*** Records provided Section Begins ***

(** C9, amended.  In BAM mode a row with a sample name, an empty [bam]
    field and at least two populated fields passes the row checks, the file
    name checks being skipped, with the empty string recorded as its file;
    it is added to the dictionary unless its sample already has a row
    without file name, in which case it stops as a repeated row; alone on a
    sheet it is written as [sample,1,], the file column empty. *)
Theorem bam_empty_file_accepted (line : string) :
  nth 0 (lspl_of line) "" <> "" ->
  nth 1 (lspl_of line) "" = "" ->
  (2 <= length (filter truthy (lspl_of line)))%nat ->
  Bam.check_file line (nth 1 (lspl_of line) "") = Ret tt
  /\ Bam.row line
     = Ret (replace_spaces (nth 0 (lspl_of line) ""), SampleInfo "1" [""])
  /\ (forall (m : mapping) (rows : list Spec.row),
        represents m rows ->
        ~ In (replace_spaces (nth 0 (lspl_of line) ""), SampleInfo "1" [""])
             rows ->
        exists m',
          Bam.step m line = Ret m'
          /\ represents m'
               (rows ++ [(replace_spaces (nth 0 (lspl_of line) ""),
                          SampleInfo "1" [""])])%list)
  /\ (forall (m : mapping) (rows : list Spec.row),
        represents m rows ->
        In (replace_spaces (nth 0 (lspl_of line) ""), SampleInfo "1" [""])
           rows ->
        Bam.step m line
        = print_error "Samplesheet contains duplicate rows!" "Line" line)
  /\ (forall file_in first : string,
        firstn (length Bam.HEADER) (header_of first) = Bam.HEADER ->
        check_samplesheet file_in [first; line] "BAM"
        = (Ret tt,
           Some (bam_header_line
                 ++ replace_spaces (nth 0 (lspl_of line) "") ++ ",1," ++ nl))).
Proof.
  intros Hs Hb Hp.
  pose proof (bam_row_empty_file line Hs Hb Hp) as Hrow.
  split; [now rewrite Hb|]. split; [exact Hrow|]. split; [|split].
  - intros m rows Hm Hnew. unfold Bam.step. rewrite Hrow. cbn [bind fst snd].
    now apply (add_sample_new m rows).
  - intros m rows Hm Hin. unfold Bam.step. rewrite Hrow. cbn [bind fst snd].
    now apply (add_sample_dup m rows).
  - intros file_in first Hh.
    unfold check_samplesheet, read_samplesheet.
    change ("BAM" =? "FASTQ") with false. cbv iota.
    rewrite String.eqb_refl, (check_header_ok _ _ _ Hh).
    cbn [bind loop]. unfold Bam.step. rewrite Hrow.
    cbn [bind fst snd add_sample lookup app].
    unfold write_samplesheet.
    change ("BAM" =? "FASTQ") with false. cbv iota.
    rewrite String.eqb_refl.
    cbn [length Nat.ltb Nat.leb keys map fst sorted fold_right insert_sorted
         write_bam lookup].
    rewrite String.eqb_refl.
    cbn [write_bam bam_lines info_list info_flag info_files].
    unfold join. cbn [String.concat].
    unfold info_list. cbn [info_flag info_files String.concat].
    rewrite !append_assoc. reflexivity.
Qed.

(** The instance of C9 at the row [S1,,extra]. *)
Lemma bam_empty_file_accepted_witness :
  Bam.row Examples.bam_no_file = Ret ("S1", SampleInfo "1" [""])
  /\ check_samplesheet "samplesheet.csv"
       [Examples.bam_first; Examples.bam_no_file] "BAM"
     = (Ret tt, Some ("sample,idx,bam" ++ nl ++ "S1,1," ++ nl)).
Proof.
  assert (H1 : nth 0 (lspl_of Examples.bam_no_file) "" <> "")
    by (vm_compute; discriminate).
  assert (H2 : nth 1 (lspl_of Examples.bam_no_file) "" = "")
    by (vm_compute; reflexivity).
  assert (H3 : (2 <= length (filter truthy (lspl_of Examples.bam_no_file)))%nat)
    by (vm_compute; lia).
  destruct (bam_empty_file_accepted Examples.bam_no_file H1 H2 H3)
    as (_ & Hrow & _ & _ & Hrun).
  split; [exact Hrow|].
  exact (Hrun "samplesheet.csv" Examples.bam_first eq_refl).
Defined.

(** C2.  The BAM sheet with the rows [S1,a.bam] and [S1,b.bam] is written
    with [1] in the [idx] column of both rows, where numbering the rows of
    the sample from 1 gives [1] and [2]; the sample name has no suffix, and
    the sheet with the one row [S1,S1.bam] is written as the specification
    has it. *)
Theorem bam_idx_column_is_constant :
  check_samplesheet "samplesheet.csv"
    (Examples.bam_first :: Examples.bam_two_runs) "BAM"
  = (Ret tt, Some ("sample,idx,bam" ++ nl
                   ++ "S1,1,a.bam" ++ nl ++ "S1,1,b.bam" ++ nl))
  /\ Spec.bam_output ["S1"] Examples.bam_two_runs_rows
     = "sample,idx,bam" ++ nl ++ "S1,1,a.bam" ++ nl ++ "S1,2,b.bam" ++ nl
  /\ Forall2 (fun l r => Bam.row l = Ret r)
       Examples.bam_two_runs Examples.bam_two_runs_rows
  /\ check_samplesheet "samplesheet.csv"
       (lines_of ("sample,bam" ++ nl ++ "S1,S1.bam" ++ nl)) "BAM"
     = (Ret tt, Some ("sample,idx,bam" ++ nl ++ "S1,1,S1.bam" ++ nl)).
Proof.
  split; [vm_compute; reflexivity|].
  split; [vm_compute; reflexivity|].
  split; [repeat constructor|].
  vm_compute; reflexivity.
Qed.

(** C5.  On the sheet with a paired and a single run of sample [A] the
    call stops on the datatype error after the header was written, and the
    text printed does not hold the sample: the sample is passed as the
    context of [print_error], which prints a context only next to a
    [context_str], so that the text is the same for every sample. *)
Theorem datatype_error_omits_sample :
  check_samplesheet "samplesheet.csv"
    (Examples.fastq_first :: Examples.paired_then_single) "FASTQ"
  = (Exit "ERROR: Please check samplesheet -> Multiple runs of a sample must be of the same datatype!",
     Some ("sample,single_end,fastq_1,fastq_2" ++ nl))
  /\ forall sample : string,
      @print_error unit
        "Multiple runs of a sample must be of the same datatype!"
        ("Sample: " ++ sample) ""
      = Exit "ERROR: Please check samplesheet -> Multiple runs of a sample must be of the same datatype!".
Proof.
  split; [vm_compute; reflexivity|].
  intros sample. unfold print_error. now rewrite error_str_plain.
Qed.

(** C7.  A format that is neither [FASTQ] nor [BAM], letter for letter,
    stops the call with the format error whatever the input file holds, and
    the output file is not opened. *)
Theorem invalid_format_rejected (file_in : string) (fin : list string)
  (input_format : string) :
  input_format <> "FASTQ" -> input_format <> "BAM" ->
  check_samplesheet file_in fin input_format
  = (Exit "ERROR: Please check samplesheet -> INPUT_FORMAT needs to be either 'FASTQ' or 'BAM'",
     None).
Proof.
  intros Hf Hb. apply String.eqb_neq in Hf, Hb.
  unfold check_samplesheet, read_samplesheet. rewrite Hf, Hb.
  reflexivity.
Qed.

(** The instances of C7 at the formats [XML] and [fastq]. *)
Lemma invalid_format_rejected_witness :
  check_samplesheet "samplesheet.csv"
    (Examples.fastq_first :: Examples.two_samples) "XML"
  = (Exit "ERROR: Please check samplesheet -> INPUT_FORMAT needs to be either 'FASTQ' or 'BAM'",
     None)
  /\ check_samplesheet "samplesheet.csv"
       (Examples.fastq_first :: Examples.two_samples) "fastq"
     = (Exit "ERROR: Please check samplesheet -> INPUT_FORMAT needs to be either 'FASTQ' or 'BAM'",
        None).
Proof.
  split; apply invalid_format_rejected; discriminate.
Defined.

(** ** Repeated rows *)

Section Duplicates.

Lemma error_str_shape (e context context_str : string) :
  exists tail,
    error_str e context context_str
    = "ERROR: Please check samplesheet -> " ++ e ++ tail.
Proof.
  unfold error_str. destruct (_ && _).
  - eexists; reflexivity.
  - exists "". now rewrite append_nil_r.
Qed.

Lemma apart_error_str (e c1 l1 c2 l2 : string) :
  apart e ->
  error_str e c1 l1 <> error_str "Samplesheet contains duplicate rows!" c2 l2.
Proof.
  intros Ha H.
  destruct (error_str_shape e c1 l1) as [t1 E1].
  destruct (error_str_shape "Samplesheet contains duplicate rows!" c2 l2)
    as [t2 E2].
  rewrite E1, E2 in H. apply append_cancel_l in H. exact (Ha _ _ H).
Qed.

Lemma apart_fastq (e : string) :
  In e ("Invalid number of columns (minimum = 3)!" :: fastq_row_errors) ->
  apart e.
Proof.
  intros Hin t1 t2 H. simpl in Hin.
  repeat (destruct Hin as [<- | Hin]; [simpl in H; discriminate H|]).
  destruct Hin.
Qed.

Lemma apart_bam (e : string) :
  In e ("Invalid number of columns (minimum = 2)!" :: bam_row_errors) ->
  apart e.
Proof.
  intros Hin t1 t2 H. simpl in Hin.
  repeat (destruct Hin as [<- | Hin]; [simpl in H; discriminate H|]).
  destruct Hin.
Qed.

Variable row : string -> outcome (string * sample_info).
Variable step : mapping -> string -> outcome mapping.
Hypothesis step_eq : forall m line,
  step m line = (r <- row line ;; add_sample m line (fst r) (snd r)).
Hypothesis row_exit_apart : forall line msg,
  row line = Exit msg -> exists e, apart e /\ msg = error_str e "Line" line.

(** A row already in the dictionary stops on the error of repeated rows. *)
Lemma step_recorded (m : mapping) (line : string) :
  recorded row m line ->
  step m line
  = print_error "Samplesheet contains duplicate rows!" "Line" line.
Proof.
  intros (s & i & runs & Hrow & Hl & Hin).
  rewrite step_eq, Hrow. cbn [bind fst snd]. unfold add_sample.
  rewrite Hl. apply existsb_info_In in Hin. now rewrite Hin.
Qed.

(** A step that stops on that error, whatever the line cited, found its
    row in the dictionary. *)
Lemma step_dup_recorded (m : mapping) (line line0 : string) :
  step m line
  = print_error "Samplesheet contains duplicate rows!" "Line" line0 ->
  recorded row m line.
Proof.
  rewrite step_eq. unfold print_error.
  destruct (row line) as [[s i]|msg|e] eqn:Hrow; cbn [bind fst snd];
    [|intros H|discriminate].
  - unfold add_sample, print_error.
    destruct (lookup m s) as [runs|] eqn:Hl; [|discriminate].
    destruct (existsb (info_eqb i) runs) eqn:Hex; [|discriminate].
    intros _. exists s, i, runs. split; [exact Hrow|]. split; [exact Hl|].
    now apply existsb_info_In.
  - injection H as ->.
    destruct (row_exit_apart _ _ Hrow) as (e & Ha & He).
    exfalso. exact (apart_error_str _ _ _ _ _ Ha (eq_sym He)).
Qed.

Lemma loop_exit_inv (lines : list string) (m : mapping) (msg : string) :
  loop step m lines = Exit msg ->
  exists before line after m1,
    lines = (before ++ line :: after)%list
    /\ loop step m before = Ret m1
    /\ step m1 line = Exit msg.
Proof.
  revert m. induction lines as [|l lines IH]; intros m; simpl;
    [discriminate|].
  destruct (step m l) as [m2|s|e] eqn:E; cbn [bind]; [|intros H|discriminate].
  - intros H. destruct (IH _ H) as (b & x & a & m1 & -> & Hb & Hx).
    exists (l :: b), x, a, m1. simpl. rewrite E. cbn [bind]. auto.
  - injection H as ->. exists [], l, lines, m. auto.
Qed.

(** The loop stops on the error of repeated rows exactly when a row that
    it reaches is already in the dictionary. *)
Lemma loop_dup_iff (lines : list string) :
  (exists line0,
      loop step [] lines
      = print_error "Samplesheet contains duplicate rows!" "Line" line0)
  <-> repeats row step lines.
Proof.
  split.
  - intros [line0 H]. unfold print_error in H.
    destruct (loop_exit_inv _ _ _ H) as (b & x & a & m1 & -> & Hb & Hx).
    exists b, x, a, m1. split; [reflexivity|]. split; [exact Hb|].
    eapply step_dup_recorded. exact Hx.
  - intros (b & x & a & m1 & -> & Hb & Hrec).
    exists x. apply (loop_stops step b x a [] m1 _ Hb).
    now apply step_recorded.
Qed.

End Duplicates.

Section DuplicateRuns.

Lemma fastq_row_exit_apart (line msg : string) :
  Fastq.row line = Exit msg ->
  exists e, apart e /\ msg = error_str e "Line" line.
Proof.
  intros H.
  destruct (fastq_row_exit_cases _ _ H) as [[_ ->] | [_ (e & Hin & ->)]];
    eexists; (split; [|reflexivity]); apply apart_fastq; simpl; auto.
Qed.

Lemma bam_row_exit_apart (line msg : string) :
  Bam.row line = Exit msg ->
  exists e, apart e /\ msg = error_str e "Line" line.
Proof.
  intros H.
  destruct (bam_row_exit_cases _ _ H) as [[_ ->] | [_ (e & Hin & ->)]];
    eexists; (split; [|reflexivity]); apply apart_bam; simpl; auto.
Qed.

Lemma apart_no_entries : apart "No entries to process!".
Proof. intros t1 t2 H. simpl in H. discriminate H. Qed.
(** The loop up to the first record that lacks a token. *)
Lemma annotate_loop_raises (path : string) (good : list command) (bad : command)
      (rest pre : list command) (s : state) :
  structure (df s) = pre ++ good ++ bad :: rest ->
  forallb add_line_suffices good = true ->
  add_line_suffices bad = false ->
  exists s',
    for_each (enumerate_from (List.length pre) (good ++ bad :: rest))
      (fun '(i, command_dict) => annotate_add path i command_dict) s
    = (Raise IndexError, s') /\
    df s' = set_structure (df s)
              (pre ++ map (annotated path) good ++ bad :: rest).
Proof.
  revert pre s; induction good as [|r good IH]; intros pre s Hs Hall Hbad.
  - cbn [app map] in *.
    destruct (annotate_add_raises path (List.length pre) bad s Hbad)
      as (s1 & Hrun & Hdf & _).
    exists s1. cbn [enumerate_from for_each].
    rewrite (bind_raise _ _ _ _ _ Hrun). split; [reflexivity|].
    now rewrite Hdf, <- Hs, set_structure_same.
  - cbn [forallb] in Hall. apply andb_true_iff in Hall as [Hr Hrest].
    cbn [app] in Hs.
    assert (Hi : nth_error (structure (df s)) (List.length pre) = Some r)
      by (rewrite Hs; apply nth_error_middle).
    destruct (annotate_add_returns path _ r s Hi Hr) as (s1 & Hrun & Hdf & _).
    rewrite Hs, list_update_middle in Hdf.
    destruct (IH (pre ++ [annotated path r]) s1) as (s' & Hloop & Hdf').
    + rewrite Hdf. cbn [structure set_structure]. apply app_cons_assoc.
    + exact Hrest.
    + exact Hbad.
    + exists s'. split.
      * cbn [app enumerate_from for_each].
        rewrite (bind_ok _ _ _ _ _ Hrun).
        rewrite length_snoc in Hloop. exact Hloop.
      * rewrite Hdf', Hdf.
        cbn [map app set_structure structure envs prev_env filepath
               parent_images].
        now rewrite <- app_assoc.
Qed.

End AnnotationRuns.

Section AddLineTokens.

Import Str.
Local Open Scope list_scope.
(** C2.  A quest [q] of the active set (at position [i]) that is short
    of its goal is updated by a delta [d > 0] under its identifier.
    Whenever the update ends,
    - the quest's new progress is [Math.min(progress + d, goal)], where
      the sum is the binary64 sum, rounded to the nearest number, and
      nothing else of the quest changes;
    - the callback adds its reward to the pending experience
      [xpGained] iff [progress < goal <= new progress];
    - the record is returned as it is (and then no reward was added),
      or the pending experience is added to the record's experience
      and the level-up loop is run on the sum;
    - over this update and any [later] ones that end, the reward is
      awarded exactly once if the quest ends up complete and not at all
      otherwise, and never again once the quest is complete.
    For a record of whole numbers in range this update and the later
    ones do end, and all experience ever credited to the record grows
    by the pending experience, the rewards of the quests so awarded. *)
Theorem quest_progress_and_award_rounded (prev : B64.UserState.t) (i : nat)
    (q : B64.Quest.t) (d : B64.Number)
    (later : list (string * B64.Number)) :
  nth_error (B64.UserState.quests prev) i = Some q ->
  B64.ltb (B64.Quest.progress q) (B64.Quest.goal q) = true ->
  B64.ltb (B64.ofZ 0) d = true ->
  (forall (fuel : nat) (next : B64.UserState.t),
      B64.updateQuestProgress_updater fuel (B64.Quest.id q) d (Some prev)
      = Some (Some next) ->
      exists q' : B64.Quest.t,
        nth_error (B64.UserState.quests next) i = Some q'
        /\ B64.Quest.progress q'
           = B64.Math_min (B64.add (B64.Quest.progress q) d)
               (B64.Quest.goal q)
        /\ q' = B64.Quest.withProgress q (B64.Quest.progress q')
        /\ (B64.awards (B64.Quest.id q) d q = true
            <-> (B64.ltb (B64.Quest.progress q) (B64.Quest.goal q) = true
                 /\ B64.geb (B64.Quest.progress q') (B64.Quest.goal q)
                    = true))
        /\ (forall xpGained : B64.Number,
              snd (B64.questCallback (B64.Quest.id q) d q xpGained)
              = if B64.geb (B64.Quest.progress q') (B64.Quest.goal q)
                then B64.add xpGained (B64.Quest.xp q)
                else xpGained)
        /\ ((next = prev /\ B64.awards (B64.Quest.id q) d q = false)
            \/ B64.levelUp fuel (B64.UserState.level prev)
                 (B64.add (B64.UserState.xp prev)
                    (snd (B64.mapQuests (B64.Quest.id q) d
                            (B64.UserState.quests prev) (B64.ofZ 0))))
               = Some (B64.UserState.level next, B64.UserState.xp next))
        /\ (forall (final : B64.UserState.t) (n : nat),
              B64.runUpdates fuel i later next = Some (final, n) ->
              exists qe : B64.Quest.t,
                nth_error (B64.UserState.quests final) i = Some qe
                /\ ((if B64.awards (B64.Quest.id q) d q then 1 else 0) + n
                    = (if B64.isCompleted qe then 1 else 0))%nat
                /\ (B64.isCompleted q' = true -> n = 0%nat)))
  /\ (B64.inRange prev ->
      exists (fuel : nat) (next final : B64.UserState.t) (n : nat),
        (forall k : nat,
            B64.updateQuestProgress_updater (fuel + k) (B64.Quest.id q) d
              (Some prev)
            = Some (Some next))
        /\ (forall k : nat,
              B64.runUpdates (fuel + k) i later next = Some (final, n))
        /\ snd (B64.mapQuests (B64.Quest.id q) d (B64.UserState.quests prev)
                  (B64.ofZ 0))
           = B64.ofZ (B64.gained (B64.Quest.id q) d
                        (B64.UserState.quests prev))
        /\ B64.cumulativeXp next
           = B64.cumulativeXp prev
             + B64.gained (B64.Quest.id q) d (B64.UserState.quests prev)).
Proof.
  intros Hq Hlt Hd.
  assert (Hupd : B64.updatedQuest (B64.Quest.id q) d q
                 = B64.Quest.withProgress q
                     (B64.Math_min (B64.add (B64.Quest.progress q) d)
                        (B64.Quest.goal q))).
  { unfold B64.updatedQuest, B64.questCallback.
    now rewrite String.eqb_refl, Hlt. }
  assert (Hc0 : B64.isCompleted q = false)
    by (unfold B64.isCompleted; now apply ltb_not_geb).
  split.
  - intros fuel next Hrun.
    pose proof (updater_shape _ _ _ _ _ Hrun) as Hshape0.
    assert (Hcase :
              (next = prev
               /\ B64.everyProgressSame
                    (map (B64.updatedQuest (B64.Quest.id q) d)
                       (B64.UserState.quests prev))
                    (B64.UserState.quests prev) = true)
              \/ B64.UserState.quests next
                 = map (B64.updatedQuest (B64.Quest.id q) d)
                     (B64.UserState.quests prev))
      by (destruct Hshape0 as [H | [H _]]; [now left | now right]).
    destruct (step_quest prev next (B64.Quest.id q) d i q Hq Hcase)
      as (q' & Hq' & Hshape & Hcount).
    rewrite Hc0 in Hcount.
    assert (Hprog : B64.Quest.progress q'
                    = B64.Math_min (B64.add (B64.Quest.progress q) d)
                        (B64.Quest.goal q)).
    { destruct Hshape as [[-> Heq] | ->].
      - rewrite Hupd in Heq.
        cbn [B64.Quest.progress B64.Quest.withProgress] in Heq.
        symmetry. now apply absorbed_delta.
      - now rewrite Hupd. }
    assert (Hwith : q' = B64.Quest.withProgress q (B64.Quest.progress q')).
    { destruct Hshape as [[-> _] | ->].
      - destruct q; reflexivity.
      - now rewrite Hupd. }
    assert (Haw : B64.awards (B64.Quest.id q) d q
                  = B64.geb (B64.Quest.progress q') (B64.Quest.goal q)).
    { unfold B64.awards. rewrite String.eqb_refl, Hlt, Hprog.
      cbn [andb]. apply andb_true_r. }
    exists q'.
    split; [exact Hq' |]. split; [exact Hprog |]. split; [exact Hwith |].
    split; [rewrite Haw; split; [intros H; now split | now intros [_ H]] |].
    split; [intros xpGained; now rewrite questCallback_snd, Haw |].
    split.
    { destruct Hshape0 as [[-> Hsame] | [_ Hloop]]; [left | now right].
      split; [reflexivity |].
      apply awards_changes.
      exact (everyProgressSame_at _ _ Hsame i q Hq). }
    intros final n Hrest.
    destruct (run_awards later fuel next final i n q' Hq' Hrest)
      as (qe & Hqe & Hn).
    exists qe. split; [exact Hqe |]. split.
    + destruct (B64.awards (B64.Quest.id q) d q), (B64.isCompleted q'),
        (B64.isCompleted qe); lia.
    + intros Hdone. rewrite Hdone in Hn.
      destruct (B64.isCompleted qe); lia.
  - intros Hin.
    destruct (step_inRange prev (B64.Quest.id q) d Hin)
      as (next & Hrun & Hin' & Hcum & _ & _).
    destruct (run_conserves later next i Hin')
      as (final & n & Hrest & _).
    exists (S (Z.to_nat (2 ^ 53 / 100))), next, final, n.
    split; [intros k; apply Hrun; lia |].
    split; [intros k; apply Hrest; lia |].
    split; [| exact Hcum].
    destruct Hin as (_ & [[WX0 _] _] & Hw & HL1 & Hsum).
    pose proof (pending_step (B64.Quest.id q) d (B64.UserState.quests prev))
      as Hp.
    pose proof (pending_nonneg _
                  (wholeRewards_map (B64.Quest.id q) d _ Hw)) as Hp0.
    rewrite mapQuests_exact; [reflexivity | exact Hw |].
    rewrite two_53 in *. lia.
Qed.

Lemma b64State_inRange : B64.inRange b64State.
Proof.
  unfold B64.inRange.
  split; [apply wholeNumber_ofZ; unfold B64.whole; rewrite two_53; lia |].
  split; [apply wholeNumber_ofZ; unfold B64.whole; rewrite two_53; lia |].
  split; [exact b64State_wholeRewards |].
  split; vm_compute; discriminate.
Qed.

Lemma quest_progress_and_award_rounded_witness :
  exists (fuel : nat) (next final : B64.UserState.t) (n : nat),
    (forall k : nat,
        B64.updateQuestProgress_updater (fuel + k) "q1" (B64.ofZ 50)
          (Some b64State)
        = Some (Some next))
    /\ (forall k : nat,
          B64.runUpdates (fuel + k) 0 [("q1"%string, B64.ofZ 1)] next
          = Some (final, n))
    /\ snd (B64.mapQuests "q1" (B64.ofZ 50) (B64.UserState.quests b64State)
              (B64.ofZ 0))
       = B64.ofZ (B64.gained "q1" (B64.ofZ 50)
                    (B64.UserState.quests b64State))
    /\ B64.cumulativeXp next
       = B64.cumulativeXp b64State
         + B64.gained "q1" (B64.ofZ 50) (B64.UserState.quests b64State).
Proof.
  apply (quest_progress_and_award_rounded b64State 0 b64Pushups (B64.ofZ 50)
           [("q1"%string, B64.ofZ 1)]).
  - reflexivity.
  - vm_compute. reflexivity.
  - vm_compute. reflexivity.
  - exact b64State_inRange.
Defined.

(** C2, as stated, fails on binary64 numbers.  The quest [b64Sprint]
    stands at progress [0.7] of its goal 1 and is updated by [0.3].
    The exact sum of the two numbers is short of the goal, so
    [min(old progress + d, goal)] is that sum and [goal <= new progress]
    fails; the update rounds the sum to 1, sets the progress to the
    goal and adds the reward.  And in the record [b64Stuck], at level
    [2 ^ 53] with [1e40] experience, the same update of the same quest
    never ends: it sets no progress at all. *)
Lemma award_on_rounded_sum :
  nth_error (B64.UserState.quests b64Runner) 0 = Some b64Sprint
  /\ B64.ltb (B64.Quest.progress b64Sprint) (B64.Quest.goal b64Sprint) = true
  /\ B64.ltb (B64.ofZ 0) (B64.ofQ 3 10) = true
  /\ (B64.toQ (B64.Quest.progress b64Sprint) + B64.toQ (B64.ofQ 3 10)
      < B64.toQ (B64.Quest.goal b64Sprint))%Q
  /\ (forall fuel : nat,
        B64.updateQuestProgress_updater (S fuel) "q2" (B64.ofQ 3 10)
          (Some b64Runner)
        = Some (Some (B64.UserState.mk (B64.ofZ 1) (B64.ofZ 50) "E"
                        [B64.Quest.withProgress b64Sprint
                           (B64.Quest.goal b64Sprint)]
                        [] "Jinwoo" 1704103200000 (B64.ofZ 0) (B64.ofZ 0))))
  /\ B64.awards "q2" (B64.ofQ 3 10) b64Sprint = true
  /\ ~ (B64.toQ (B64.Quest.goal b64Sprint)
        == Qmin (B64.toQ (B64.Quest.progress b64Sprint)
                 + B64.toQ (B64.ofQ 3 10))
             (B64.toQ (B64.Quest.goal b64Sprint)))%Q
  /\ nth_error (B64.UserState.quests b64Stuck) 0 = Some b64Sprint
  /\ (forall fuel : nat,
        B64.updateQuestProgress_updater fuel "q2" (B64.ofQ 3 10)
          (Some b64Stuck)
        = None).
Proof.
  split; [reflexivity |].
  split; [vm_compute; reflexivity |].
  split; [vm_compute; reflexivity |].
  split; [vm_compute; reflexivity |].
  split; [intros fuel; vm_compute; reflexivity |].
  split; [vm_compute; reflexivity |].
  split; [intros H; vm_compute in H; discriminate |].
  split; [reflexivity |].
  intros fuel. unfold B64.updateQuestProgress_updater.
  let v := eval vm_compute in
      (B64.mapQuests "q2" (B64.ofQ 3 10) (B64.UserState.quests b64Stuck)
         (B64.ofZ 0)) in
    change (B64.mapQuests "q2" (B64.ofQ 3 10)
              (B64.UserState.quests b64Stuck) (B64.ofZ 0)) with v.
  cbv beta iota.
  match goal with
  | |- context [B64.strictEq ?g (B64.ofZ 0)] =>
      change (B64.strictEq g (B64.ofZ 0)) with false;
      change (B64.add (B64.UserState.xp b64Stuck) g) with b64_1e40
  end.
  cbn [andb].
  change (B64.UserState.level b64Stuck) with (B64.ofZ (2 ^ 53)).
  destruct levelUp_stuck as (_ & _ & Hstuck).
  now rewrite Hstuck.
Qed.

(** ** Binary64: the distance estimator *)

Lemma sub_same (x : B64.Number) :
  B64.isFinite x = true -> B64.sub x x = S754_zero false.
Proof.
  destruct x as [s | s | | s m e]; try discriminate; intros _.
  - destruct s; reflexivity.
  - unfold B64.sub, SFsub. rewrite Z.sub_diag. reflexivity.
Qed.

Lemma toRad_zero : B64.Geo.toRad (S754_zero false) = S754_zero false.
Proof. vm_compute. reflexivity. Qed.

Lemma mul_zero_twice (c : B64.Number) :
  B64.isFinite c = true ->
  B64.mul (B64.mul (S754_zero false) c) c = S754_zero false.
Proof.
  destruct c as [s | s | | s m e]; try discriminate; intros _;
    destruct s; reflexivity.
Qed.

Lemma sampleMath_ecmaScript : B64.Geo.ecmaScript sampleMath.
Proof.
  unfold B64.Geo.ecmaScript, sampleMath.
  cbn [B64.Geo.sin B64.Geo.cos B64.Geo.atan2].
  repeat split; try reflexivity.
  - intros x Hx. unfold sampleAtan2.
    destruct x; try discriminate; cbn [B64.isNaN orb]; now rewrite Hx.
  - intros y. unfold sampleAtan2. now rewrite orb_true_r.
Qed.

*** Records provided Section Ends ***

About this exercise: Report how many lines of the entries hold the string "runUpdates". Provide the number alone.

Output below: 3